Mentre per lo spagnolo Carlos Checa, che dopo aver conquistato una superpole andando fortissimo, in Gara 1 ha avuto un brutto scontro con Marco Melandri, è stato trasportato di urgenza in ospedale, per fortuna si escludono danni alla schiena e alla testa.

 

Carlos Checa Ducati 1199 Superbike 2013

Copyright immagine: motograndprix.motorionline.com

Molta sfortuna e molta amarezza quindi per il pilota della Ducati, che comunque è già stato dimesso oggi stesso e sta già tornando in Europa con il suo team. Sarà comunque presente ad Aragona (Spagna) il 14 Aprile. Dispiaciuto della caduta ma comunque sereno per non essersi fatto nulla di grave, perchè sarebbe potuta andare peggio, avendo sbattuto la testa e avendo addirittura perso conoscenza.

Nei prossimi giorni a mente più lucida si analizzeranno sicuramente le cause della caduta, sopratutto i momenti precedenti alla collisione (ricordiamo che nello stesso punto 10 anni fa nella corsa si era registrato un incidente simile tra lo stesso -non colpevole- Marco Melandri e l’inglese Troy Bayliss.

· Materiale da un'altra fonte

(** ** The not-found branch *)

(** C5: for a job id the Engine does not hold, [start_job] returns
    [success = False] with the message "Job not found". *)
Theorem start_job_unknown_id (w : World) (job_id : string) :
  ~ In job_id (engine_ids w) ->
  outcome (start_job job_id w)
  = Return {| success := false; message := "Job not found" |}.
Proof.
  intros H. apply find_in_jobs_unknown in H.
  rewrite (start_job_absent w job_id H). reflexivity.
Qed.

Lemma start_job_unknown_id_witness :
  ~ In "ghost" (engine_ids bootstrap_world)
  /\ outcome (start_job "ghost" bootstrap_world)
     = Return {| success := false; message := "Job not found" |}.
Proof.
  assert (H : ~ In "ghost" (engine_ids bootstrap_world)).
  { simpl. intros [E|[]]. discriminate E. }
  split; [exact H | exact (start_job_unknown_id bootstrap_world "ghost" H)].
Defined.

(** C8: when the job id is not among the Engine's jobs, each of
    [start_job], [pause_job], [update_job] and [delete_job] returns exactly
    [success = False], "Job not found", and leaves the Engine's jobs and
    the whole metadata table as they were. *)
Theorem not_found_branch_atomic (w : World) (op : Op) :
  ~ In (op_job_id op) (engine_ids w) ->
  outcome (run_op op w) = Return {| success := false; message := "Job not found" |}
  /\ scheduler (world_after (run_op op w)) = scheduler w
  /\ db (world_after (run_op op w)) = db w.
Proof.
  intros H. rewrite (run_op_unknown w op H). repeat split.
Qed.

Lemma not_found_branch_atomic_witness :
  ~ In (op_job_id (UpdateInterval "ghost" 30)) (engine_ids bootstrap_world)
  /\ outcome (run_op (UpdateInterval "ghost" 30) bootstrap_world)
     = Return {| success := false; message := "Job not found" |}
  /\ scheduler (world_after (run_op (UpdateInterval "ghost" 30) bootstrap_world))
     = scheduler bootstrap_world
  /\ db (world_after (run_op (UpdateInterval "ghost" 30) bootstrap_world))
     = db bootstrap_world.
Proof.
  assert (H : ~ In (op_job_id (UpdateInterval "ghost" 30)) (engine_ids bootstrap_world)).
  { simpl. intros [E|[]]. discriminate E. }
  split; [exact H | exact (not_found_branch_atomic bootstrap_world _ H)].
Defined.

(** C3, as the spec states it, fails: [delete_job] on an id the Engine does
    not hold answers [success = False], "Job not found". *)
Lemma ghost_delete_reports_not_found :
  ~ In "ghost" (engine_ids bootstrap_world)
  /\ outcome (delete_job "ghost" bootstrap_world)
     = Return {| success := false; message := "Job not found" |}.
Proof.
  split; [|reflexivity].
  simpl. intros [E|[]]. discriminate E.
Qed.

(** C3, amended: for a job id unknown to the Engine, [delete_job] is a
    no-op on the Engine and on the Store, and reports [success = False]
    with "Job not found". *)
Theorem delete_job_unknown_id (w : World) (job_id : string) :
  ~ In job_id (engine_ids w) ->
  outcome (delete_job job_id w)
  = Return {| success := false; message := "Job not found" |}
  /\ world_after (delete_job job_id w) = w.
Proof.
  intros H. apply find_in_jobs_unknown in H.
  rewrite (delete_job_absent w job_id H). split; reflexivity.
Qed.

Lemma delete_job_unknown_id_witness :
  ~ In "ghost" (engine_ids orphan_world)
  /\ outcome (delete_job "ghost" orphan_world)
     = Return {| success := false; message := "Job not found" |}
  /\ world_after (delete_job "ghost" orphan_world) = orphan_world.
Proof.
  assert (H : ~ In "ghost" (engine_ids orphan_world)).
  { simpl. intros [E|[E|[]]]; discriminate E. }
  split; [exact H | exact (delete_job_unknown_id orphan_world "ghost" H)].
Defined.
(* ===== verification/_CoqProject ===== *)
-Q . S2P
Prelude.v
Bytes.v
Common.v
Alloc.v
Dispatch.v
Lockfree.v
Ring.v
Treiber.v
Recorder.v
Shadow.v
Double.v
Histogram.v
Ks.v
X86.v
Emitter.v
Jit.v
Segment.v
SlowInit.v
Chunks.v
Retire.v
Heap.v
HeapOps.v
HeapSafe.v
Bump.v
Analysis.v
Evidence.v
Picker.v
Workloads.v
Handoff.v
Summaries.v
Codegen.v
CodeHeap.v
Deopt.v
TraceFile.v
Background.v
Json.v
Dump.v
DumpText.v
Trampoline.v
Routing.v
TrampolineHeap.v
Pipeline.v
BoundBench.v
BenchMain.v
Profile.v
MicroBench.v
Interposed.v
(** ** Booleans of the source's comparisons *)

(** [zb] turns boolean comparisons on [Z] in the context and goal into
    propositions. *)
Ltac zb :=
  repeat match goal with
  | H : negb ?b = true |- _ => apply negb_true_iff in H
  | H : negb ?b = false |- _ => apply negb_false_iff in H
  | H : (?a && ?b)%bool = true |- _ => apply andb_true_iff in H; destruct H
  | H : (?a || ?b)%bool = false |- _ => apply orb_false_iff in H; destruct H
  | H : (?a && ?b)%bool = false |- _ => apply andb_false_iff in H
  | H : (?a || ?b)%bool = true |- _ => apply orb_true_iff in H
  | H : (?a =? ?b) = true |- _ => apply Z.eqb_eq in H
  | H : (?a =? ?b) = false |- _ => apply Z.eqb_neq in H
  | H : (?a <? ?b) = true |- _ => apply Z.ltb_lt in H
  | H : (?a <? ?b) = false |- _ => apply Z.ltb_ge in H
  | H : (?a <=? ?b) = true |- _ => apply Z.leb_le in H
  | H : (?a <=? ?b) = false |- _ => apply Z.leb_gt in H
  | H : (?a >? ?b) = _ |- _ => rewrite Z.gtb_ltb in H
  | H : (?a >=? ?b) = _ |- _ => rewrite Z.geb_leb in H
  end.

(** [cases] splits every [if] and [match] of the goal, keeping the equations,
    and reads the comparisons off. *)
Ltac cases := repeat case_match; zb; simplify_eq/=.

(** [arith] closes a conjunction of trivial and linear facts. *)
Ltac arith := split_and?; simpl in *; try done; try lia.

(** ** Arrays

    A zero-initialised C array is a [gmap Z A] read through [arr], the
    default standing for the initial value of the slots never written. *)
Definition arr {A} (d : A) (m : gmap Z A) (k : Z) : A := default d (m !! k).
(* ===== verification/Common.v ===== *)
(** * Common types ([src/src/common.h])

    The call-site identifier and its hash, the strategies, and the allocation
    events the trampoline records. *)

From S2P Require Import Prelude.

(** [using CallSiteID = uint32_t]; a pointer is a 64-bit address, 0 is null. *)
Abbreviation CallSiteID := Z (only parsing).
Abbreviation ptr := Z (only parsing).

(** [hash_return_addr], before and after the truncation to 32 bits. *)
Definition xorshift16 (v : Z) : Z := Z.lxor v (Z.shiftr v 16).

Definition hash_mix (ra : Z) : Z :=
  let v := xorshift16 ra in
  let v := u64 (v * 0x45d9f3b) in
  xorshift16 v.

Definition hash_return_addr (ra : Z) : CallSiteID := u32 (hash_mix ra).

Inductive Strategy :=
  | Generic
  | BumpAlloc
  | ThreadLocalFreeList
  | EpochArena
  | PairedStack
  | ProducerConsumer
  | MultiSizeFreeList.

#[export] Instance Strategy_eq_dec : EqDecision Strategy.
Proof. solve_decision. Defined.

(** The enumerators' values. *)
Definition strategy_value (s : Strategy) : Z :=
  match s with
  | Generic => 0
  | BumpAlloc => 1
  | ThreadLocalFreeList => 2
  | EpochArena => 3
  | PairedStack => 4
  | ProducerConsumer => 5
  | MultiSizeFreeList => 6
  end.

(** [analysis::DeoptReason] ([analysis.h]): shared by the emitter, the deopt
    queue and the analysis. *)
Inductive DeoptReason :=
  | NoReason
  | SizeDrift
  | RegionExhaust
  | ThreadShift
  | LifoViolation
  | Other.

#[export] Instance DeoptReason_eq_dec : EqDecision DeoptReason.
Proof. solve_decision. Defined.

Definition reason_value (r : DeoptReason) : Z :=
  match r with
  | NoReason => 0
  | SizeDrift => 1
  | RegionExhaust => 2
  | ThreadShift => 3
  | LifoViolation => 4
  | Other => 5
  end.

Record AllocEvent := mkAllocEvent {
  ev_call_site : CallSiteID;
  ev_size : Z;
  ev_timestamp_ns : Z;
  ev_thread_id : Z;
  ev_ptr : ptr;
}.

#[export] Instance AllocEvent_eq_dec : EqDecision AllocEvent.
Proof. solve_decision. Defined.

Definition event_zero : AllocEvent := mkAllocEvent 0 0 0 0 0.

(** Every field of an event is in its C++ type. *)
Definition event_wf (ev : AllocEvent) : Prop :=
  fits 32 (ev_call_site ev) ∧ fits 32 (ev_size ev) ∧
  fits 64 (ev_timestamp_ns ev) ∧ fits 32 (ev_thread_id ev) ∧ fits 64 (ev_ptr ev).

(** ** Properties of the hash *)

Lemma xorshift16_fits v : fits 64 v -> fits 64 (xorshift16 v).
Proof.
  unfold fits, xorshift16. intros Hv.
  assert (H : 0 <= Z.lxor v (Z.shiftr v 16)).
  { apply Z.lxor_nonneg. rewrite Z.shiftr_nonneg. lia. }
  split; [done|]. destruct (Z.eq_dec (Z.lxor v (Z.shiftr v 16)) 0) as [->|Hne]; [lia|].
  apply Z.log2_lt_pow2; [lia|].
  eapply Z.le_lt_trans; [apply Z.log2_lxor; [lia|apply Z.shiftr_nonneg; lia]|].
  assert (Z.log2 v < 64).
  { destruct (Z.eq_dec v 0) as [->|]; [done|]. apply Z.log2_lt_pow2; lia. }
  apply Z.max_lub_lt; [done|].
  destruct (Z.eq_dec v 0) as [->|]; [done|].
  destruct (Z_lt_ge_dec (Z.log2 v) 16).
  - rewrite Z.shiftr_eq_0; [done|lia|lia].
  - rewrite Z.log2_shiftr by lia. lia.
Qed.

(** Four shifted copies fold back and undo one xor-shift. *)
Definition unxorshift16 (w : Z) : Z :=
  Z.lxor (Z.lxor w (Z.shiftr w 16)) (Z.lxor (Z.shiftr w 32) (Z.shiftr w 48)).

Lemma xorshift16_inverse v : fits 64 v -> unxorshift16 (xorshift16 v) = v.
Proof.
  intros Hv. unfold unxorshift16, xorshift16.
  rewrite !Z.shiftr_lxor, !Z.shiftr_shiftr by lia.
  change (16 + 16) with 32. change (16 + 32) with 48. change (16 + 48) with 64.
  replace (Z.shiftr v 64) with 0.
  2:{ rewrite Z.shiftr_div_pow2 by lia. symmetry. apply Z.div_small, Hv. }
  apply Z.bits_inj'. intros n Hn. rewrite !Z.lxor_spec, Z.bits_0. btauto.
Qed.

Lemma xorshift16_inj a b :
  fits 64 a -> fits 64 b -> xorshift16 a = xorshift16 b -> a = b.
Proof.
  intros Ha Hb E.
  rewrite <- (xorshift16_inverse a Ha), <- (xorshift16_inverse b Hb), E. done.
Qed.

(** The multiplier is odd, hence invertible modulo [2^64]. *)
Lemma mult_inj a b :
  fits 64 a -> fits 64 b -> u64 (a * 0x45d9f3b) = u64 (b * 0x45d9f3b) -> a = b.
Proof.
  intros Ha Hb E.
  assert (Hinv : forall v, fits 64 v -> u64 (u64 (v * 0x45d9f3b) * 18005711234046747123) = v).
  { intros v Hv. unfold u64, wrap. rewrite Z.mul_mod_idemp_l by lia.
    rewrite <- Z.mul_assoc, <- Z.mul_mod_idemp_r by lia.
    change ((73244475 * 18005711234046747123) mod 2 ^ 64) with 1.
    rewrite Z.mul_1_r. apply Z.mod_small. done. }
  rewrite <- (Hinv a Ha), <- (Hinv b Hb), E. done.
Qed.

(** The 64-bit mixing loses nothing: two return addresses share a call-site id
    only when the final truncation merges them. *)
Lemma hash_mix_inj a b :
  fits 64 a -> fits 64 b -> hash_mix a = hash_mix b -> a = b.
Proof.
  intros Ha Hb E. apply xorshift16_inj; [done..|].
  apply mult_inj; [by apply xorshift16_fits..|].
  apply xorshift16_inj; [apply u64_bound..|]. exact E.
Qed.

Lemma hash_return_addr_fits ra : fits 32 (hash_return_addr ra).
Proof. apply u32_bound. Qed.
(** Mapping a segment keeps exactly one aligned segment of the
    over-allocated region: the result is a 2 MiB-aligned address, and after the
    trims the address space is the old one plus that segment, with nothing
    leaked and nothing else unmapped. *)
Theorem aligned_mmap_exact (lo : Z) (huge : bool) (vm : Z -> bool) (x : Z) :
  0 < lo -> lo + 2 * SEGMENT_SIZE <= 2 ^ 47 ->
  (∀ y, lo <= y < lo + 2 * SEGMENT_SIZE -> vm y = false) ->
  let (r, calls) := aligned_mmap_2mib (Some lo) huge in
  let vm' := foldl (λ vm c, vm_step c vm) (vm_map lo (SEGMENT_SIZE * 2) vm) calls in
  ∃ a, r = Some a ∧ seg_addr a ∧ lo <= a ∧
       vm' x = (vm x || in_segment a x).
Proof.
  intros Hlo Hhi Hfree. unfold aligned_mmap_2mib.
  destruct (align_segment lo Hlo Hhi) as (Ha & Hla & Hah). cbn zeta in *.
  set (a := Z.land _ _) in *. exists a. split; [done|]. split; [done|]. split; [done|].
  specialize (Hfree x). unfold in_segment, vm_map.
  destruct (Z.eqb_spec a lo), (Z.eqb_spec (lo + SEGMENT_SIZE * 2) (a + SEGMENT_SIZE));
    cbn [foldl app vm_step]; destruct (vm x) eqn:E;
    repeat match goal with |- context [?p <=? ?q] => destruct (Z.leb_spec p q)
    | |- context [?p <? ?q] => destruct (Z.ltb_spec p q) end; simpl; try done; try lia;
    exfalso; discriminate Hfree || (assert (true = false) by (apply Hfree; lia); done).
Qed.

Lemma aligned_mmap_exact_witness :
  let (r, calls) := aligned_mmap_2mib (Some 4096) true in
  r = Some 2097152 ∧
  foldl (λ vm c, vm_step c vm) (vm_map 4096 (SEGMENT_SIZE * 2) (λ _, false)) calls 4096 = false.
Proof.
  destruct (aligned_mmap_exact 4096 true (λ _, false) 4096) as (a & Ha & _ & _ & Hx);
    [lia|vm_compute; discriminate|done|].
  split; [reflexivity|]. rewrite Hx. injection Ha as <-. reflexivity.
Defined.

Di seguito il video dell’incidente di Gara1 tra Checa e Melandri

ORDINE D’ARRIVO GARA1

1. Sylvain Guintoli (Aprilia Racing Team) Aprilia RSV4 Factory 33’47.109

2. Eugene Laverty (Aprilia Racing Team) Aprilia RSV4 Factory 33’48.461

3. Michel Fabrizio (Red Devils Roma) Aprilia RSV4 Factory 33’48.468

4. Chaz Davies (BMW Motorrad GoldBet SBK) BMW S1000 RR 33’52.811

5. Tom Sykes (Kawasaki Racing Team) Kawasaki ZX-10R 33’52.862

6. Loris Baz (Kawasaki Racing Team) Kawasaki ZX-10R 33’53.878

7. Leon Haslam (Pata Honda World Superbike) Honda CBR1000RR 33’53.939

8. Jonathan Rea (Pata Honda World Superbike) Honda CBR1000RR 34’05.053

9. Leon Camier (Fixi Crescent Suzuki) Suzuki GSX-R1000 34’06.261

10. Max Neukirchner (MR-Racing) Ducati Panigale 1199 34’13.666

11. Jules Cluzel (Fixi Crescent Suzuki) Suzuki GSX-R1000 34’17.414

12. Ivan Clementi (HTM Racing) BMW S1000 RR 34’17.520

13. Alexander Lundh (Team Pedercini) Kawasaki ZX-10R 34’32.294

14. Glen Allerton (Next Gen Motorsports) BMW S1000 RR 34’35.741

15. Jamie Stauffer (Team Honda Racing) Honda CBR1000RR 34’40.562

16. Federico Sandi (Team Pedercini) Kawasaki ZX-10R 35’09.839

17. Vittorio Iannuzzo (Grillini Dentalmatic SBK) BMW S1000 RR 35’20.483

RT. Carlos Checa (Team Ducati Alstare) Ducati Panigale 1199 18’28.459

RT. Marco Melandri (BMW Motorrad GoldBet SBK) BMW S1000 RR 18’28.468

RT. Davide Giugliano (Althea Racing) Aprilia RSV4 Factory 3’10.979

ORDINE D’ARRIVO GARA2

1. Eugene Laverty (Aprilia Racing Team) Aprilia RSV4 Factory 33’45.938

2. Sylvain Guintoli (Aprilia Racing Team) Aprilia RSV4 Factory 33’46.356

3. Marco Melandri (BMW Motorrad GoldBet SBK) BMW S1000 RR 33’47.320

4. Michel Fabrizio (Red Devils Roma) Aprilia RSV4 Factory 33’48.220

5. Tom Sykes (Kawasaki Racing Team) Kawasaki ZX-10R 33’57.483

6. Davide Giugliano (Althea Racing) Aprilia RSV4 Factory 33’58.446

7. Jules Cluzel (Fixi Crescent Suzuki) Suzuki GSX-R1000 34’03.268

8. Jonathan Rea (Pata Honda World Superbike) Honda CBR1000RR 34’03.277

9. Leon Camier (Fixi Crescent Suzuki) Suzuki GSX-R1000 34’05.824

10. Leon Haslam (Pata Honda World Superbike) Honda CBR1000RR 34’05.934

11. Max Neukirchner (MR-Racing) Ducati Panigale 1199 34’13.567

12. Glen Allerton (Next Gen Motorsports) BMW S1000 RR 34’28.747

13. Jamie Stauffer (Team Honda Racing) Honda CBR1000RR 34’28.831

14. Federico Sandi (Team Pedercini) Kawasaki ZX-10R 34’30.837

15. Alexander Lundh (Team Pedercini) Kawasaki ZX-10R 34’43.762

16. Vittorio Iannuzzo (Grillini Dentalmatic SBK) BMW S1000 RR 35’08.512

17. Chaz Davies (BMW Motorrad GoldBet SBK) BMW S1000 RR 34’08.663

RT. Ivan Clementi (HTM Racing) BMW S1000 RR 17’14.862

RT. Loris Baz (Kawasaki Racing Team) Kawasaki ZX-10R

CLASSIFICA MONDIALE PILOTI

1. Laverty 45 punti

2. Guintoli 45

3. Fabrizio 29

4. Sykes 22

5. Melandri 16

6. Rea 16

7. Haslam 15

8. Cluzel 14

9. Camier 14

10. Davies 13

CLASSIFICA MONDIALE COSTRUTTORI

1. Aprilia 50

2. BMW 29

3. Kawasaki 22

4. Honda 17

5. Suzuki 16

6. Ducati 11

Prossimo appuntamento il 14 aprile ad Aragona, Spagna.